§ TASK TO COMPLETE
Only the count is wanted here: how many lines of the entries hold the string "gdpr"?

§ GIVEN DATA
----

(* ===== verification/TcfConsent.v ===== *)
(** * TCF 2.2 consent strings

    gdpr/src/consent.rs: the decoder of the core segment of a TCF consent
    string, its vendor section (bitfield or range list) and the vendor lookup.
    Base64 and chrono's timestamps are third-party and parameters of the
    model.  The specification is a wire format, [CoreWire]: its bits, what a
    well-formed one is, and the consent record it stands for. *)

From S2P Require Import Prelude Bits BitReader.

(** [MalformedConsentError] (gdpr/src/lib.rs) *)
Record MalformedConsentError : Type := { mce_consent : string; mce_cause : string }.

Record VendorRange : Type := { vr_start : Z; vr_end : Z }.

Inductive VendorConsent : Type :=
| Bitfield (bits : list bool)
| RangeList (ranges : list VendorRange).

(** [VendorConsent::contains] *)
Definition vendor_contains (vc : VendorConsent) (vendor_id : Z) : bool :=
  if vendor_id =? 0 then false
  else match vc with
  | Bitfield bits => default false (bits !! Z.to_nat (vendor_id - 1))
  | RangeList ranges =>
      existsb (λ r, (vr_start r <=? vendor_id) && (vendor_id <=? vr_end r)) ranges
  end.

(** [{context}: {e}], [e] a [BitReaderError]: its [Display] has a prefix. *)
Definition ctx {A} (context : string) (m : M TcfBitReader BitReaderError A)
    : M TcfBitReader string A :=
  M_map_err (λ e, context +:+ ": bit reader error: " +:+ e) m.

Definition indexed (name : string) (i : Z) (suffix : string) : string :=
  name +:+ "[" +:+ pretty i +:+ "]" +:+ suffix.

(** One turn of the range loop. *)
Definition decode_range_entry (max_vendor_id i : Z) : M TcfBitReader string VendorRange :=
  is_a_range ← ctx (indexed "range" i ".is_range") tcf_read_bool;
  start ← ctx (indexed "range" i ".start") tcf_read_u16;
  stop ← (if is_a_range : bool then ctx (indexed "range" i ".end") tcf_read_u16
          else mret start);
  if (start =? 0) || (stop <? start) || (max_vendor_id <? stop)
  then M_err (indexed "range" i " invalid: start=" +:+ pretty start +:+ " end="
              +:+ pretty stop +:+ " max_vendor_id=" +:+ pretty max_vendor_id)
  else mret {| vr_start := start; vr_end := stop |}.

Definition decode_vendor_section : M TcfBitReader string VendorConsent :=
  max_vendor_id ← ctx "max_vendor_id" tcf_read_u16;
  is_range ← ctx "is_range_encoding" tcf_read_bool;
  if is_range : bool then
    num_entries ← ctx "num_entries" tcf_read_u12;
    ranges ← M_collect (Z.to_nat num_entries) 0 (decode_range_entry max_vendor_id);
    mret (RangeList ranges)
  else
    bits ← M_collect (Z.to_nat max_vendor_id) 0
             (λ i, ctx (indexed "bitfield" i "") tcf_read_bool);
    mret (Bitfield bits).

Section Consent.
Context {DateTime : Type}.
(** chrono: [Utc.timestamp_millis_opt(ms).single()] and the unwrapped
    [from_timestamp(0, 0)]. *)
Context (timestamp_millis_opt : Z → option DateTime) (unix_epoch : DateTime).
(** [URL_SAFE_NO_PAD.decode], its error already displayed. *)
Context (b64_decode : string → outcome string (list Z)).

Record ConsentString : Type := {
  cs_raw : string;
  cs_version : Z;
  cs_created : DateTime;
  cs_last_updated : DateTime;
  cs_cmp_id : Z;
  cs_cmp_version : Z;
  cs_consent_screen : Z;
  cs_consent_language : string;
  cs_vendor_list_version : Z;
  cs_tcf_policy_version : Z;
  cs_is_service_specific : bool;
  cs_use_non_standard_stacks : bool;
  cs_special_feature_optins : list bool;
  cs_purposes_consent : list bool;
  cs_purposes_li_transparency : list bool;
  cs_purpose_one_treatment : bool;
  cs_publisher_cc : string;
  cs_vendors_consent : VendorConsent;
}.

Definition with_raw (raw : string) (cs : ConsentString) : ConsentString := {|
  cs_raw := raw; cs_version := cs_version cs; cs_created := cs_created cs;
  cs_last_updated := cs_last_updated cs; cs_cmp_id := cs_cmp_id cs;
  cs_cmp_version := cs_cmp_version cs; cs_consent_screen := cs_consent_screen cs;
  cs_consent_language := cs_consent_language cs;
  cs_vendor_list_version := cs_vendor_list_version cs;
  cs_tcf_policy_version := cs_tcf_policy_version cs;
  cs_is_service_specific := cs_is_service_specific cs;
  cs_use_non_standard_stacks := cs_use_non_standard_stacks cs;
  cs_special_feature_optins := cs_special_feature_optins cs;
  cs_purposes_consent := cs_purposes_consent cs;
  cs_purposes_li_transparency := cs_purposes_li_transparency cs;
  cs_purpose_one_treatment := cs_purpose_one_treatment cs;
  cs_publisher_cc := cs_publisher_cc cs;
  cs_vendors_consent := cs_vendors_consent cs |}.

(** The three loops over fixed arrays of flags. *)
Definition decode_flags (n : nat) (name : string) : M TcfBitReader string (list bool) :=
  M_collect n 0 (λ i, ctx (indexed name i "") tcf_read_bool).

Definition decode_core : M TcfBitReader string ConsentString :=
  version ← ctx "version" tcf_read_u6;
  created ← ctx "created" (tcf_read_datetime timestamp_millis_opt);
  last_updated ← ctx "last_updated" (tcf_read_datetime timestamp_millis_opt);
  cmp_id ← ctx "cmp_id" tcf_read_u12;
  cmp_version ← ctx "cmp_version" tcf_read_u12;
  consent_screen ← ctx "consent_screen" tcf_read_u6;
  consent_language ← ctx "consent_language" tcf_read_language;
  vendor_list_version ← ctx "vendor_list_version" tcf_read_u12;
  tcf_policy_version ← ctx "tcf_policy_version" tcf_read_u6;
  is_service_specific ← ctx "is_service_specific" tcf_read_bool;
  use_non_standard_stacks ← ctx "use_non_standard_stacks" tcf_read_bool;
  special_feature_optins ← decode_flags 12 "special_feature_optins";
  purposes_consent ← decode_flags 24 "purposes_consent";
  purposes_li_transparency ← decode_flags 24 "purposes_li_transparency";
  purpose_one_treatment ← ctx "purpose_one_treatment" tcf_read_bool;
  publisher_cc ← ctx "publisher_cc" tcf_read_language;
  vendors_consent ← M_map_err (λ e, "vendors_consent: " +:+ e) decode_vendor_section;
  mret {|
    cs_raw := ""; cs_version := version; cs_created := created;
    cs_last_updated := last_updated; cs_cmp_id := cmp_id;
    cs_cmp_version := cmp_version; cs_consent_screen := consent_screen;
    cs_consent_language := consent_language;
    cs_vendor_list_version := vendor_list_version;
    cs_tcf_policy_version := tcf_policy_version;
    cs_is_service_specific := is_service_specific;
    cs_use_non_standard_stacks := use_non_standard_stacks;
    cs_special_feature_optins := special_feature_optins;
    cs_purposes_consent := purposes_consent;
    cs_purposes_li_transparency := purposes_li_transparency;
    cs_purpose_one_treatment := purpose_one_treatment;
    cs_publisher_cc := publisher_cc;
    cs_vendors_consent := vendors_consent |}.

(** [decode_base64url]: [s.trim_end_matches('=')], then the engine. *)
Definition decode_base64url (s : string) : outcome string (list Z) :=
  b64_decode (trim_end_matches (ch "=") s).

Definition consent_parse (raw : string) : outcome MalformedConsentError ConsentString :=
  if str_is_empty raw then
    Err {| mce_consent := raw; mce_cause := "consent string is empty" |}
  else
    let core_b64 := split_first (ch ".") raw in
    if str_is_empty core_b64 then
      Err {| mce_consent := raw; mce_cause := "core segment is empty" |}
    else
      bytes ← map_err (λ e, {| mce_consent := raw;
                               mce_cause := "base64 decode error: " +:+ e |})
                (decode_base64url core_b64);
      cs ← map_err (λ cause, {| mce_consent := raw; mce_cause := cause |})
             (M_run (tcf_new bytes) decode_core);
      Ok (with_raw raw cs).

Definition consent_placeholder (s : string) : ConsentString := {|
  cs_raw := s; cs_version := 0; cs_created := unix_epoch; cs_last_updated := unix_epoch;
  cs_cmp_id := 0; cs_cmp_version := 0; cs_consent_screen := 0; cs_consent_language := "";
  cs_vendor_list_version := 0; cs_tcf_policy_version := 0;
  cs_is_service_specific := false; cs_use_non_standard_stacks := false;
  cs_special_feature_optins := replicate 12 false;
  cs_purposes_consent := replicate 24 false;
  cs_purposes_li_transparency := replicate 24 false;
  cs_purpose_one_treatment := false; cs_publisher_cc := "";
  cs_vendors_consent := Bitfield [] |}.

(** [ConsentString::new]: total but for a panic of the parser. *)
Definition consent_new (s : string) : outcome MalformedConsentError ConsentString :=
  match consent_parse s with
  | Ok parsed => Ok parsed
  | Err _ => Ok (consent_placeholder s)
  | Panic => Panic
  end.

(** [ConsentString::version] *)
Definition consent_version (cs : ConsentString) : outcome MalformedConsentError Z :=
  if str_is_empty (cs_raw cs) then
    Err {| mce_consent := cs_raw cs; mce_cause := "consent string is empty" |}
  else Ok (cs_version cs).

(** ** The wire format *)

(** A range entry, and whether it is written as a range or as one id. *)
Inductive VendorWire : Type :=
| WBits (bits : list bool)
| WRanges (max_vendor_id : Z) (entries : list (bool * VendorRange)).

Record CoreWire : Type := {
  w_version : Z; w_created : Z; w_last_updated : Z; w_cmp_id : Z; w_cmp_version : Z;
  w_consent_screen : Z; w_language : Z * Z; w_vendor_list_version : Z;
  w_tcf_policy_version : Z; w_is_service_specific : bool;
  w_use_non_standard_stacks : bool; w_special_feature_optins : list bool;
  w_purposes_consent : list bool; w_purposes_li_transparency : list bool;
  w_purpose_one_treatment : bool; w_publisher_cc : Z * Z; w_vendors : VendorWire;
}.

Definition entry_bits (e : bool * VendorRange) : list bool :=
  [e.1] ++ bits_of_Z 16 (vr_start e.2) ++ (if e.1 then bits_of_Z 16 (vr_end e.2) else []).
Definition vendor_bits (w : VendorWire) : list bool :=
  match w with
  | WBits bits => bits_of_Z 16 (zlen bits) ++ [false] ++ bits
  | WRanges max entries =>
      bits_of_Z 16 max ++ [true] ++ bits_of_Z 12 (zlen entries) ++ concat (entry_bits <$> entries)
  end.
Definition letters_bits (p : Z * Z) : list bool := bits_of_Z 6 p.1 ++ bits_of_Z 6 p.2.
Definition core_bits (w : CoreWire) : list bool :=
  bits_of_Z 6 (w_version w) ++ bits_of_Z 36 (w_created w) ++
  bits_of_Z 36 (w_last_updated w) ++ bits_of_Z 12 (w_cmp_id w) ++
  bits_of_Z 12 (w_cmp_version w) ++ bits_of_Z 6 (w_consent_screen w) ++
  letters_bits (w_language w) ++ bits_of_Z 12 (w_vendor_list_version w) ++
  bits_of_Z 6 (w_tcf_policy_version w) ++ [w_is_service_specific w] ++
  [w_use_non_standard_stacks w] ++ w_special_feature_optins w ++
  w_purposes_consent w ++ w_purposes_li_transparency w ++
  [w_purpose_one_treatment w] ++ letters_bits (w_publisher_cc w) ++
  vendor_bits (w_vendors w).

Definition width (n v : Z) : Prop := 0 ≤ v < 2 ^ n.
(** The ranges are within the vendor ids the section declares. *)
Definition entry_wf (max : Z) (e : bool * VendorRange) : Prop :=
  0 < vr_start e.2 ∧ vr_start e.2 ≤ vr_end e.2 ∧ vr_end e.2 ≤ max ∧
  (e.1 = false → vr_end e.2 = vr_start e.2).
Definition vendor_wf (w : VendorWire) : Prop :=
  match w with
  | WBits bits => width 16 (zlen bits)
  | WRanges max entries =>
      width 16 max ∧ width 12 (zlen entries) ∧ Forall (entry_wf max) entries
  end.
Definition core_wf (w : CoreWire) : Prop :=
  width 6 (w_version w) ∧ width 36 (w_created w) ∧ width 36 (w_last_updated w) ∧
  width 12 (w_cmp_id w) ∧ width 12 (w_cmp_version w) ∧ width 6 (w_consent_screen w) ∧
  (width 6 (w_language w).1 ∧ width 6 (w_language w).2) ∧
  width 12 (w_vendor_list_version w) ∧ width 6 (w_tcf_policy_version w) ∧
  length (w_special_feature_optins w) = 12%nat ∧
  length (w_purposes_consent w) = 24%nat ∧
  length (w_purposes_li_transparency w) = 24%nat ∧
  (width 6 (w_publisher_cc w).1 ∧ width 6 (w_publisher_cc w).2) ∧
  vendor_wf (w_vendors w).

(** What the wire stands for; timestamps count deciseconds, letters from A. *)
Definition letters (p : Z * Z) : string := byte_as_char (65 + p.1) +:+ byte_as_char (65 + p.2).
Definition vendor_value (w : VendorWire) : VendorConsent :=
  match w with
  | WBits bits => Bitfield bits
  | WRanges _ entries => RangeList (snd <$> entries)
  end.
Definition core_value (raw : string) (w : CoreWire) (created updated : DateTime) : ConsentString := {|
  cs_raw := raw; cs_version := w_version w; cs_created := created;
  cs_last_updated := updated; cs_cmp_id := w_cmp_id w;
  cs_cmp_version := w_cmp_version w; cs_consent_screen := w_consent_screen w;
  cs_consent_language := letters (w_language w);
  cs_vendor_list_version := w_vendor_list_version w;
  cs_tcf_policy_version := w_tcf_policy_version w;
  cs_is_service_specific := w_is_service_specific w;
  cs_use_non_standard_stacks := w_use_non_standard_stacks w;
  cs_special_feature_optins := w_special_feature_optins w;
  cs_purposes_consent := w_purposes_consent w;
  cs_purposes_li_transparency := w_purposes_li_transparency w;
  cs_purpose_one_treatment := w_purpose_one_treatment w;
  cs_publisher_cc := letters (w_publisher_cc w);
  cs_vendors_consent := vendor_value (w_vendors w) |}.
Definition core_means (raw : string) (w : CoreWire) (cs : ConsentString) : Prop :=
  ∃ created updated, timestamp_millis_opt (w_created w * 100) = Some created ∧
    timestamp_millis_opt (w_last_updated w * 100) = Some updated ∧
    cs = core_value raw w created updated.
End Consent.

----

§ TASK RESULT
2